# sweet new liquigas ride



## jhenry4 (Feb 4, 2006)

so who's itchin' to get their hands on a green system 6?


----------



## omniviper (Sep 18, 2004)

i think ill stick with the red ones...


----------



## ewitz (Sep 11, 2002)

That giant head tube is fugly


----------



## y tin (Nov 4, 2005)

Wow At least it'll stand out in the peloton. But it's gotta be red for me too.


----------



## tgiboney (Jan 11, 2006)

Sign me up for one, I think they got it write


----------



## zamboni (Sep 11, 2003)

Sobe green ?


----------



## Hammerli (Jul 27, 2006)

I think Shaggy from Scooby Doo rode that same bile color scheme last season.


----------



## bikerbrian (Oct 20, 2004)

I think they should have gone with blue and skipped the green


----------



## zamboni (Sep 11, 2003)

I think green is main color for Liquigas.


----------



## zosocane (Aug 29, 2004)

The Barloworld bike is nicer looking but the Fulcrums are a nice touch.


----------



## zosocane (Aug 29, 2004)

The blue and green saddle color scheme is also cool. It will be fun to watch Pozzato, Backstedt, DiLuca and Nibali ride on Cannondale. It will also be interesting to see how many of the Paris Roubaix Liquigas riders use a Synapse instead of a SystemSix to ride the cobbles.
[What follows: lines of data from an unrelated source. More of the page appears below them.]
(** What holds of an entry by its device and offset alone passes from the
    sorted list to the merged one. *)
Lemma coalesce_Forall_key (P : Segment -> Prop) s segs :
  (forall a b, dev a = dev b -> offset a = offset b -> P a -> P b) ->
  Forall P (s :: segs) -> Forall P (coalesce s segs).
Proof.
  intros HP. revert s. induction segs as [|n segs IH]; intros s; simpl; [done|].
  intros [Hs [Hn Hsegs]%Forall_cons]%Forall_cons.
  destruct (adjacent s n).
  - apply IH. constructor; [|done]. by apply (HP s).
  - constructor; [done|]. apply IH. by constructor.
Qed.

Lemma coalesce_positive s segs :
  positive_lengths (s :: segs) -> positive_lengths (coalesce s segs).
Proof.
  unfold positive_lengths. revert s. induction segs as [|n segs IH]; intros s; simpl; [done|].
  intros [Hs [Hn Hsegs]%Forall_cons]%Forall_cons.
  destruct (adjacent s n).
  - apply IH. constructor; [simpl; lia | done].
  - constructor; [done|]. apply IH. by constructor.
Qed.

(** A relation that reads its right argument by device and offset alone,
    and that a merged entry inherits from its two parts, orders the merged
    list when it orders the sorted one. *)
Lemma coalesce_StronglySorted (R : Segment -> Segment -> Prop) s segs :
  (forall a b b', dev b = dev b' -> offset b = offset b' -> R a b -> R a b') ->
  (forall a n x, adjacent a n = true -> R a x -> R n x ->
     R (mkSegment (dev a) (offset a) (length a + length n)) x) ->
  StronglySorted R (s :: segs) -> StronglySorted R (coalesce s segs).
Proof.
  intros Hkey Hmerge. revert s.
  induction segs as [|n segs IH]; intros s; simpl; [done|].
  intros [[Hsegs Hn]%StronglySorted_inv [Hsn Hs]%Forall_cons]%StronglySorted_inv.
  destruct (adjacent s n) eqn:E.
  - apply IH. constructor; [done|].
    apply Forall_forall. intros x Hx.
    rewrite Forall_forall in Hs, Hn. by apply Hmerge; [|apply Hs|apply Hn].
  - constructor; [apply IH; by constructor|].
    apply coalesce_Forall_key; [intros a b; apply Hkey | by constructor].
Qed.

Lemma key_le_key_r a b b' :
  dev b = dev b' -> offset b = offset b' -> key_le a b -> key_le a b'.
Proof. rewrite !key_le_spec. by intros -> ->. Qed.

Lemma key_le_key_l a a' b :
  dev a = dev a' -> offset a = offset a' -> key_le a b -> key_le a' b.
Proof. rewrite !key_le_spec. by intros -> ->. Qed.

Lemma coalesce_sorted s segs :
  sorted_by_key (s :: segs) -> sorted_by_key (coalesce s segs).
Proof.
  apply coalesce_StronglySorted.
  - apply key_le_key_r.
  - intros a n x _ Ha _. by apply (key_le_key_l a).
Qed.
(** * gd.memory: typed access to the memory of a foreign process

    A shallow embedding of [gd/memory/utils.py], [gd/memory/fields.py] and
    [gd/memory/string.py].  Python integers are [Z]; a raised exception is a
    [Raise] result; the memory port ([AbstractState]) is a record holding the
    bytes of the target process and the log of the port calls made so far. *)

From Stdlib Require Import ZArith List Bool Lia String.
From coqutil Require Import Byte Word.LittleEndianList.
Import ListNotations.
Local Open Scope Z_scope.

(** ** Exceptions and results *)

Inductive exn : Type :=
| ValueError (message : string)
| TypeError (message : string)
| KeyError (key : Z)
| NameError (name : string)
| UnicodeEncodeError
| UnicodeDecodeError.

Inductive result (A : Type) : Type :=
| Ok (a : A)
| Raise (e : exn).

Arguments Ok {A} a.
Arguments Raise {A} e.

Definition rbind {A B} (r : result A) (k : A -> result B) : result B :=
  match r with
  | Ok a => k a
  | Raise e => Raise e
  end.

Definition rmap {A B} (f : A -> B) (r : result A) : result B :=
  rbind r (fun a => Ok (f a)).

Declare Scope result_scope.
Delimit Scope result_scope with res.
Notation "'let?' x ':=' r 'in' k" := (rbind r (fun x => k))
  (at level 10, x name, r at level 100, k at level 200) : result_scope.
Notation "'let?' ' p ':=' r 'in' k" :=
  (rbind r (fun x => match x with p => k end))
  (at level 10, p pattern, r at level 100, k at level 200) : result_scope.
Local Open Scope result_scope.

(** ** gd.platform *)

(** Modelled from the spec: the OS family of the target ([gd.enums.Platform]
    is not part of the sources at hand); [is_windows] holds of the Windows
    family only. *)
Inductive Platform : Type := UNKNOWN | ANDROID | DARWIN | LINUX | WINDOWS.

Definition is_windows (p : Platform) : bool :=
  match p with
  | WINDOWS => true
  | _ => false
  end.

(** [PlatformConfig]: the code reads [config.bits] as an integer (it is
    compared with [32] and used as a dictionary key) and [config.platform]. *)
Record PlatformConfig : Type := mkConfig {
  bits : Z;
  platform : Platform
}.

(** ** gd.binary_constants *)

(** Modelled from the spec: the byte widths of the fixed-width kinds
    ([I32] is 4 bytes always, and so on); [gd/binary_constants.py] is not
    part of the sources at hand. *)
Definition I8_SIZE : Z := 1.
Definition U8_SIZE : Z := 1.
Definition I16_SIZE : Z := 2.
Definition U16_SIZE : Z := 2.
Definition I32_SIZE : Z := 4.
Definition U32_SIZE : Z := 4.
Definition I64_SIZE : Z := 8.
Definition U64_SIZE : Z := 8.
Definition F32_SIZE : Z := 4.
Definition F64_SIZE : Z := 8.

(** ** gd.memory.utils *)

Module utils.

(** [math.log2] works on C doubles: CPython first converts the [int]
    argument to the nearest double (53 significant bits, ties to the even
    significand); an argument beyond the range of a double is scaled first,
    and the value whose logarithm is taken is again the argument rounded to
    53 bits.  That value is an integer. *)
Definition DBL_MANT_DIG : Z := 53.

Definition float_of_int (n : Z) : Z :=
  let dropped := Z.log2 n + 1 - DBL_MANT_DIG in
  if dropped <=? 0 then n
  else
    let q := Z.shiftr n dropped in
    let r := Z.land n (Z.ones dropped) in
    let half := Z.shiftl 1 (dropped - 1) in
    let q' := if (half <? r) || ((r =? half) && Z.odd q) then q + 1 else q in
    Z.shiftl q' dropped.

(** [ceil(log2(value))].  [log2] raises [ValueError] ("math domain error")
    on an argument that is not positive.  The logarithm of the double is
    taken as a real number here, and [math.ceil] gives back an [int].  The
    [log2] of the C library rounds its result to a double in turn.  That
    makes no difference at a double that is a power of two, whose logarithm
    is an integer, nor for [value <= 2^47], where the conversion is exact
    and the logarithm of a value that is no power of two lies more than one
    unit in the last place above the integer below it.  In between (from
    [2^49 + 1] on with a correctly rounding library) the library may return
    the integer below where this definition rounds up; the statements of
    this file stay on the arguments where the two agree. *)
Definition closest_power_of_two_bits (value : Z) : result Z :=
  if value <=? 0 then Raise (ValueError "math domain error")
  else Ok (Z.log2_up (float_of_int value)).

Definition closest_power_of_two (value : Z) : result Z :=
  let? b := closest_power_of_two_bits value in
  Ok (Z.shiftl 1 b).

End utils.

(** ** gd.memory.fields: field descriptors *)

Inductive ByteOrder : Type := NATIVE | LITTLE | BIG.

(** The scalar subclasses of [Field]. *)
Inductive Scalar : Type :=
| I8 | U8 | I16 | U16 | I32 | U32 | I64 | U64 | ISize | USize | F32 | F64
| Byte | UByte | Short | UShort | Int | UInt | Long | ULong
| LongLong | ULongLong | Size | Float | Double.

(** A [Field] carries its [offset]; an [ArrayField] also its element
    descriptor ([type]) and its optional [length]. *)
Inductive Field : Type :=
| ScalarField (kind : Scalar) (offset : Z)
| ArrayField (type : Field) (length : option Z) (offset : Z).

Definition DEFAULT_OFFSET : Z := 0.
Definition UNSIZED_ARRAY : string := "array is unsized".

(** A Python [dict] literal with integer keys, and [d[key]]. *)
Fixpoint dict_get (d : list (Z * Z)) (key : Z) : result Z :=
  match d with
  | [] => Raise (KeyError key)
  | (k, v) :: d' => if k =? key then Ok v else dict_get d' key
  end.

Definition scalar_compute_size (kind : Scalar) (config : PlatformConfig) : result Z :=
  match kind with
  | I8 => Ok I8_SIZE
  | U8 => Ok U8_SIZE
  | I16 => Ok I16_SIZE
  | U16 => Ok U16_SIZE
  | I32 => Ok I32_SIZE
  | U32 => Ok U32_SIZE
  | I64 => Ok I64_SIZE
  | U64 => Ok U64_SIZE
  | ISize =>
      let size := [(8, I8_SIZE); (16, I16_SIZE); (32, I32_SIZE); (64, I64_SIZE)] in
      dict_get size (bits config)
  | USize =>
      let size := [(8, U8_SIZE); (16, U16_SIZE); (32, U32_SIZE); (64, U64_SIZE)] in
      dict_get size (bits config)
  | F32 => Ok F32_SIZE
  | F64 => Ok F64_SIZE
  | Byte => Ok I8_SIZE
  | UByte => Ok U8_SIZE
  | Short => Ok I16_SIZE
  | UShort => Ok U16_SIZE
  | Int => if bits config <? 32 then Ok I16_SIZE else Ok I32_SIZE
  | UInt => if bits config <? 32 then Ok U16_SIZE else Ok U32_SIZE
  | Long =>
      if (32 <? bits config) && negb (is_windows (platform config))
      then Ok I64_SIZE else Ok I32_SIZE
  | ULong =>
      if (32 <? bits config) && negb (is_windows (platform config))
      then Ok U64_SIZE else Ok U32_SIZE
  | LongLong => Ok I64_SIZE
  | ULongLong => Ok U64_SIZE
  | Size =>
      let size := [(8, I8_SIZE); (16, I16_SIZE); (32, I32_SIZE); (64, I64_SIZE)] in
      dict_get size (bits config)
  | Float => Ok F32_SIZE
  | Double => Ok F64_SIZE
  end.

Definition scalar_compute_alignment (kind : Scalar) (config : PlatformConfig) : result Z :=
  match kind with
  | I8 => Ok I8_SIZE
  | U8 => Ok U8_SIZE
  | I16 => Ok I16_SIZE
  | U16 => Ok U16_SIZE
  | I32 => Ok I32_SIZE
  | U32 => Ok U32_SIZE
  | I64 => Ok I64_SIZE
  | U64 => Ok U64_SIZE
  | ISize =>
      let alignment := [(8, I8_SIZE); (16, I16_SIZE); (32, I32_SIZE); (64, I64_SIZE)] in
      dict_get alignment (bits config)
  | USize =>
      let alignment := [(8, U8_SIZE); (16, U16_SIZE); (32, U32_SIZE); (64, U64_SIZE)] in
      dict_get alignment (bits config)
  | F32 => Ok F32_SIZE
  | F64 => Ok F64_SIZE
  | Byte => Ok I8_SIZE
  | UByte => Ok U8_SIZE
  | Short => Ok I16_SIZE
  | UShort => Ok U16_SIZE
  | Int => if bits config <? 32 then Ok I16_SIZE else Ok I32_SIZE
  | UInt => if bits config <? 32 then Ok U16_SIZE else Ok U32_SIZE
  | Long =>
      if (32 <? bits config) && negb (is_windows (platform config))
      then Ok I64_SIZE else Ok I32_SIZE
  | ULong =>
      if (32 <? bits config) && negb (is_windows (platform config))
      then Ok U64_SIZE else Ok U32_SIZE
  | LongLong => Ok I64_SIZE
  | ULongLong => Ok U64_SIZE
  | Size =>
      let size := [(8, I8_SIZE); (16, I16_SIZE); (32, I32_SIZE); (64, I64_SIZE)] in
      dict_get size (bits config)
  | Float => Ok F32_SIZE
  | Double => Ok F64_SIZE
  end.

(** [compute_size]: an [ArrayField] with no length raises
    [TypeError(UNSIZED_ARRAY)] before its element is looked at. *)
Fixpoint compute_size (self : Field) (config : PlatformConfig) : result Z :=
  match self with
  | ScalarField kind _ => scalar_compute_size kind config
  | ArrayField type length _ =>
      match length with
      | None => Raise (TypeError UNSIZED_ARRAY)
      | Some length =>
          let? size := compute_size type config in
          Ok (size * length)
      end
  end.

Fixpoint compute_alignment (self : Field) (config : PlatformConfig) : result Z :=
  match self with
  | ScalarField kind _ => scalar_compute_alignment kind config
  | ArrayField type _ _ => compute_alignment type config
  end.

(** ** gd.memory.state: the memory port *)

Definition bytes : Type := list byte.

(** The calls a program makes on the port, oldest first in the log. *)
Inductive Call : Type :=
| ReadAt (address size : Z)
| WriteAt (address : Z) (data : bytes)
| Allocate (size address : Z).
(** The fields of a satellite that a control operation may leave alone. *)
Definition same_position (s s' : Satellite) : Prop :=
  name (sat_obj s') = name (sat_obj s) /\ x (sat_obj s') = x (sat_obj s) /\
  y (sat_obj s') = y (sat_obj s).

(** The sum of the two positions, measured from the origin. *)
Definition summed_distance (a b : CelestialObject) : R :=
  sqrt (Rsqr (x a + x b) + Rsqr (y a + y b)).

(** The collision threshold of a pair, when the pair can collide. *)
Definition collision_threshold (e1 e2 : Entity) : option R :=
  match e1, e2 with
  | ESat _, EDeb d | EDeb d, ESat _ => Some (20 + Deb.danger_radius d)
  | ESat _, ESat _ => Some 40
  | _, _ => None
  end.

(** What the collision pass and the cleanup never write. *)
Definition frame (s : Simulation) : DebrisField * nat * nat * nat * bool :=
  (debris_field s, tick_count s, score s, deorbited s, game_over s).

(** The condition that [tick] tests before it sets [game_over]. *)
Definition all_lost (s : Simulation) : Prop :=
  active_count s = 0%nat /\ (10 < tick_count s)%nat.

(** ** Vocabulary of the further properties *)

(** The entity [b] is [a], possibly deactivated. *)
Definition sat_deactivated (a b : Satellite) : Prop :=
  b = a \/ b = Sat.deactivate a.
Definition deb_deactivated (a b : Debris) : Prop :=
  b = a \/ b = Deb.deactivate a.

(** What the collision pass may do to a simulation: deactivate entities,
    append events, raise the collision counter. *)
Definition pass_effect (s s' : Simulation) : Prop :=
  Forall2 sat_deactivated (satellites s) (satellites s')
  /\ Forall2 deb_deactivated (debris_list s) (debris_list s')
  /\ (exists new, events s' = events s ++ new)
  /\ (collisions s <= collisions s')%nat
  /\ frame s' = frame s.

(** The satellite [b] has the name of [a] and is inactive if [a] is. *)
Definition sat_kept (a b : Satellite) : Prop :=
  sat_name b = sat_name a /\ (sat_active a = false -> sat_active b = false).

(** The name that [generate] forms from the choice [i] in the pool and the
    counter [c]. *)
Definition debris_name (i c : nat) : string :=
  (default "" (DEBRIS_NAMES !! i) +:+ "-" +:+ str_of_nat c)%string.

(** The debris of [l] carry names formed with distinct counters below
    [k]. *)
Definition names_fresh (k : nat) (l : list Debris) : Prop :=
  Forall (fun d => exists i c, (c < k)%nat /\ deb_name d = debris_name i c) l
  /\ NoDup (map deb_name l).

(** The position lies in the arena extended by the margin of 50. *)
Definition in_zone (o : CelestialObject) : Prop :=
  -50 < x o < AREA_WIDTH + 50 /\ -50 < y o < AREA_HEIGHT + 50.

(** What holds of the debris of a simulation between two operations. *)
Definition debris_invariant (s : Simulation) : Prop :=
  Forall (fun d => deb_active d = true /\ in_zone (deb_obj d)) (debris_list s)
  /\ names_fresh (field_counter (debris_field s)) (debris_list s)
  /\ (length (debris_list s) <= field_counter (debris_field s))%nat
  /\ (field_counter (debris_field s) <= tick_count s)%nat.

(** The collisions that the pass counts, judged on the state [s] at the
    start of the pass: 1 when the satellite at position [i] and the debris
    at position [j] collide, 1 when the satellites at positions [a] and
    [b] do. *)
Definition hit_sat_deb (s : Simulation) (i j : nat) : nat :=
  match satellites s !! i, debris_list s !! j with
  | Some sat, Some deb =>
      if Detector.check_collision (ESat sat) (EDeb deb) then 1 else 0
  | _, _ => 0
  end.

Definition hit_sat_sat (s : Simulation) (snap : list nat) (i j : nat) : nat :=
  match snap !! i, snap !! j with
  | Some a, Some b =>
      match satellites s !! a, satellites s !! b with
      | Some sa, Some sb =>
          if Detector.check_collision (ESat sa) (ESat sb) then 1 else 0
      | _, _ => 0
      end
  | _, _ => 0
  end.

(** The colliding satellite-debris pairs of the snapshots, plus twice the
    colliding pairs of satellites of the snapshot. *)
Definition pass_hits (s : Simulation) : nat :=
  let active_sats := positions sat_active (satellites s) in
  let active_debris := positions deb_active (debris_list s) in
  let n := length active_sats in
  (sum_list_with
     (fun i => sum_list_with (fun j => hit_sat_deb s i j) active_debris)
     active_sats
   + 2 * sum_list_with
           (fun i => sum_list_with (fun j => hit_sat_sat s active_sats i j)
                                   (seq (S i) (n - S i)))
           (seq 0 n))%nat.

(** ** A scenario: two satellites and a debris spawned at the origin *)

Definition ex_sat_a : Satellite := Sat.init "A" 0 0 0 0 100.
Definition ex_sat_b : Satellite := Sat.init "B" 36 0 0 0 100.

Definition ex_state : Simulation :=
  Sim.add_satellite ex_sat_b (Sim.add_satellite ex_sat_a Sim.init).

(** A spawn on the top edge, every draw being 0. *)
Definition ex_draws : TickDraws := mkTickDraws 0 (mkGenDraws SideTop 0 0 0 0 0).

Definition ex_a (act : bool) : Satellite :=
  mkSatellite (mkObject "A" 0 0 0 0 act) (100 - 0.1) Nominal.
Definition ex_b (act : bool) : Satellite :=
  mkSatellite (mkObject "B" 36 0 0 0 act) (100 - 0.1) Nominal.
Definition ex_d (act : bool) : Debris :=
  mkDebris (mkObject "Alpha-0" 0 0 1 150 act) "small".


(** The scenario after the motion and the spawn, after the
    satellite-debris loop, after the satellite-satellite loop, and at the
    end of the tick. *)
Definition ex_moved : Simulation :=
  mkSimulation [ex_a true; ex_b true] [ex_d true]
               (mkDebrisField AREA_WIDTH AREA_HEIGHT 1) 1 0 0 0 false [].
I had heard that Cannondale in fact wanted to have a second color scheme (away) for races outside of Italy with less of the lime green and more black and blue, but the main sponsor Liquigas wanted one consistent bike color scheme with the lime green dominant.


----------



## zamboni (Sep 11, 2003)

The Barloworld color reminded of the old Saeco red train and I would take the Mavic over Fulcrums.


----------



## zosocane (Aug 29, 2004)

Can anyone tell what kind of seatpost that is on the liquigas bike? (I know the barloworld bike is USE Alien.)


----------



## zamboni (Sep 11, 2003)

I think it's Campy Record carbon but looks a bit like Richey.


----------



## zosocane (Aug 29, 2004)

Go to the cannondale.com web page, after clicking "North America", there is a new montage of the Liquigas bikes. One of them shows the Liquigas SystemSix leaned against a wall equipped with the high profile Fulcrums -- makes the bike look really cool-looking, and the heavy black from the wheels tones down some of the lime green


----------



## Xyzzy (Mar 22, 2004)

fornaca68 said:


> Can anyone tell what kind of seatpost that is on the liquigas bike? (I know the barloworld bike is USE Alien.)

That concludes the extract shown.